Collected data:
BEGIN
Lemma expire_spec ml e :
  inv ml -> e ∈ lrus ml ->
  exists ml', mac_learning_expire hash_pointer ml e = Some ml' /\ removed ml ml' e /\ need_revalidate ml' = true.
Proof.
  intros I He. unfold mac_learning_expire. cbv zeta. set (ml0 := ml <| need_revalidate := true |>).
  assert (inv ml0) as I0 by (by apply (inv_ext ml); try apply I).
  destruct (entry_set_port_spec ml0 e 0 I0 He) as (ml1 & -> & S). cbn [mbind option_bind].
  pose proof (s_frame _ _ _ _ S) as F. pose proof (s_inv _ _ _ _ S) as I1.
  destruct (forget_spec ml1 e I1) as (t & -> & R); [by rewrite (f_lrus _ _ F) | apply S |].
  cbn [mbind option_bind]. eexists. split; [reflexivity |]. split; [| by apply (f_need _ _ F)].
  pose proof R as [R1 R2 R3 R4 R5]. constructor.
  - apply (config_trans _ ml0); [done |]. apply (config_trans _ ml1); [by apply frame_config | done].
  - done.
  - rewrite R3, (f_lrus _ _ F). done.
  - intros x Hx. rewrite R4 by done. change (record ml x) with (record ml0 x). by apply (set_port_record _ _ _ _ S).
  - intros Hord. apply R5. apply (s_ordered _ _ _ _ S); [done | by left].
Qed.

(** ** Eviction *)

Lemma owner_port ml p mp x :
  inv ml -> mlports ml !! p = Some mp -> owner ml x = Some p <-> mac_entry_get_port ml x = port mp.
Proof.
  intros I Hp. pose proof (i_ports _ _ _ I) as P. rewrite get_port_owner. split.
  - intros ->. by rewrite (lookup_total_correct _ _ _ Hp).
  - destruct (owner ml x) as [p' |] eqn:E.
    + destruct (p_own _ _ _ _ _ _ P x p' E) as [mp' Hp']. rewrite (lookup_total_correct _ _ _ Hp').
      intros Hpt. f_equal. by apply (p_inj _ _ _ _ _ _ P p' p mp' mp).
    + intros Hpt. by destruct (p_port _ _ _ _ _ _ P p mp Hp) as [[] _].
Qed.

Lemma uses_abs ml q : uses q (abs ml) = length (filter (λ x, mac_entry_get_port ml x = q) (lrus ml)).
Proof.
  unfold uses, abs. induction (lrus ml) as [| x l IH]; [done |]. rewrite fmap_cons, !filter_cons. cbn [l_port record].
  case_decide; cbn [length]; congruence.
Qed.

(** A port's list has as many entries as the port has addresses. *)
Lemma port_uses ml p mp :
  inv ml -> mlports ml !! p = Some mp -> length (port_lrus mp) = uses (port mp) (abs ml).
Proof.
  intros I Hp. pose proof (i_ports _ _ _ I) as P. rewrite uses_abs. apply Permutation_length, NoDup_Permutation.
  - by apply (p_port _ _ _ _ _ _ P p mp Hp).
  - apply NoDup_filter, I.
  - intros x. rewrite list_elem_of_filter, (p_elem _ _ _ _ _ _ P p mp x Hp), (owner_port ml p mp x I Hp).
    split; [| tauto]. intros E. split; [done |]. apply (in_lrus ml x I).
    apply (owner_port ml p mp x I Hp) in E. unfold owner in E. by destruct (entries ml !! x).
Qed.

Lemma head_filter_split (P : nat -> Prop) `{forall x, Decision (P x)} (l : list nat) x :
  head (filter P l) = Some x -> exists l1 l2, l = l1 ++ x :: l2 /\ P x /\ Forall (λ y, ~ P y) l1.
Proof.
  induction l as [| y l IH]; [done |]. rewrite filter_cons. case_decide as Hy.
  - intros [= <-]. by exists [], l.
  - intros (l1 & l2 & -> & Hx & Hl)%IH. exists (y :: l1), l2. split; [done |]. split; [done |]. by constructor.
Qed.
END
PROBLEM REQUIREMENTS:
Would you output every entry exactly as it was written?

OUTPUT:
Lemma expire_spec ml e :
  inv ml -> e ∈ lrus ml ->
  exists ml', mac_learning_expire hash_pointer ml e = Some ml' /\ removed ml ml' e /\ need_revalidate ml' = true.
Proof.
  intros I He. unfold mac_learning_expire. cbv zeta. set (ml0 := ml <| need_revalidate := true |>).
  assert (inv ml0) as I0 by (by apply (inv_ext ml); try apply I).
  destruct (entry_set_port_spec ml0 e 0 I0 He) as (ml1 & -> & S). cbn [mbind option_bind].
  pose proof (s_frame _ _ _ _ S) as F. pose proof (s_inv _ _ _ _ S) as I1.
  destruct (forget_spec ml1 e I1) as (t & -> & R); [by rewrite (f_lrus _ _ F) | apply S |].
  cbn [mbind option_bind]. eexists. split; [reflexivity |]. split; [| by apply (f_need _ _ F)].
  pose proof R as [R1 R2 R3 R4 R5]. constructor.
  - apply (config_trans _ ml0); [done |]. apply (config_trans _ ml1); [by apply frame_config | done].
  - done.
  - rewrite R3, (f_lrus _ _ F). done.
  - intros x Hx. rewrite R4 by done. change (record ml x) with (record ml0 x). by apply (set_port_record _ _ _ _ S).
  - intros Hord. apply R5. apply (s_ordered _ _ _ _ S); [done | by left].
Qed.

(** ** Eviction *)

Lemma owner_port ml p mp x :
  inv ml -> mlports ml !! p = Some mp -> owner ml x = Some p <-> mac_entry_get_port ml x = port mp.
Proof.
  intros I Hp. pose proof (i_ports _ _ _ I) as P. rewrite get_port_owner. split.
  - intros ->. by rewrite (lookup_total_correct _ _ _ Hp).
  - destruct (owner ml x) as [p' |] eqn:E.
    + destruct (p_own _ _ _ _ _ _ P x p' E) as [mp' Hp']. rewrite (lookup_total_correct _ _ _ Hp').
      intros Hpt. f_equal. by apply (p_inj _ _ _ _ _ _ P p' p mp' mp).
    + intros Hpt. by destruct (p_port _ _ _ _ _ _ P p mp Hp) as [[] _].
Qed.

Lemma uses_abs ml q : uses q (abs ml) = length (filter (λ x, mac_entry_get_port ml x = q) (lrus ml)).
Proof.
  unfold uses, abs. induction (lrus ml) as [| x l IH]; [done |]. rewrite fmap_cons, !filter_cons. cbn [l_port record].
  case_decide; cbn [length]; congruence.
Qed.

(** A port's list has as many entries as the port has addresses. *)
Lemma port_uses ml p mp :
  inv ml -> mlports ml !! p = Some mp -> length (port_lrus mp) = uses (port mp) (abs ml).
Proof.
  intros I Hp. pose proof (i_ports _ _ _ I) as P. rewrite uses_abs. apply Permutation_length, NoDup_Permutation.
  - by apply (p_port _ _ _ _ _ _ P p mp Hp).
  - apply NoDup_filter, I.
  - intros x. rewrite list_elem_of_filter, (p_elem _ _ _ _ _ _ P p mp x Hp), (owner_port ml p mp x I Hp).
    split; [| tauto]. intros E. split; [done |]. apply (in_lrus ml x I).
    apply (owner_port ml p mp x I Hp) in E. unfold owner in E. by destruct (entries ml !! x).
Qed.

Lemma head_filter_split (P : nat -> Prop) `{forall x, Decision (P x)} (l : list nat) x :
  head (filter P l) = Some x -> exists l1 l2, l = l1 ++ x :: l2 /\ P x /\ Forall (λ y, ~ P y) l1.
Proof.
  induction l as [| y l IH]; [done |]. rewrite filter_cons. case_decide as Hy.
  - intros [= <-]. by exists [], l.
  - intros (l1 & l2 & -> & Hx & Hl)%IH. exists (y :: l1), l2. split; [done |]. split; [done |]. by constructor.
Qed.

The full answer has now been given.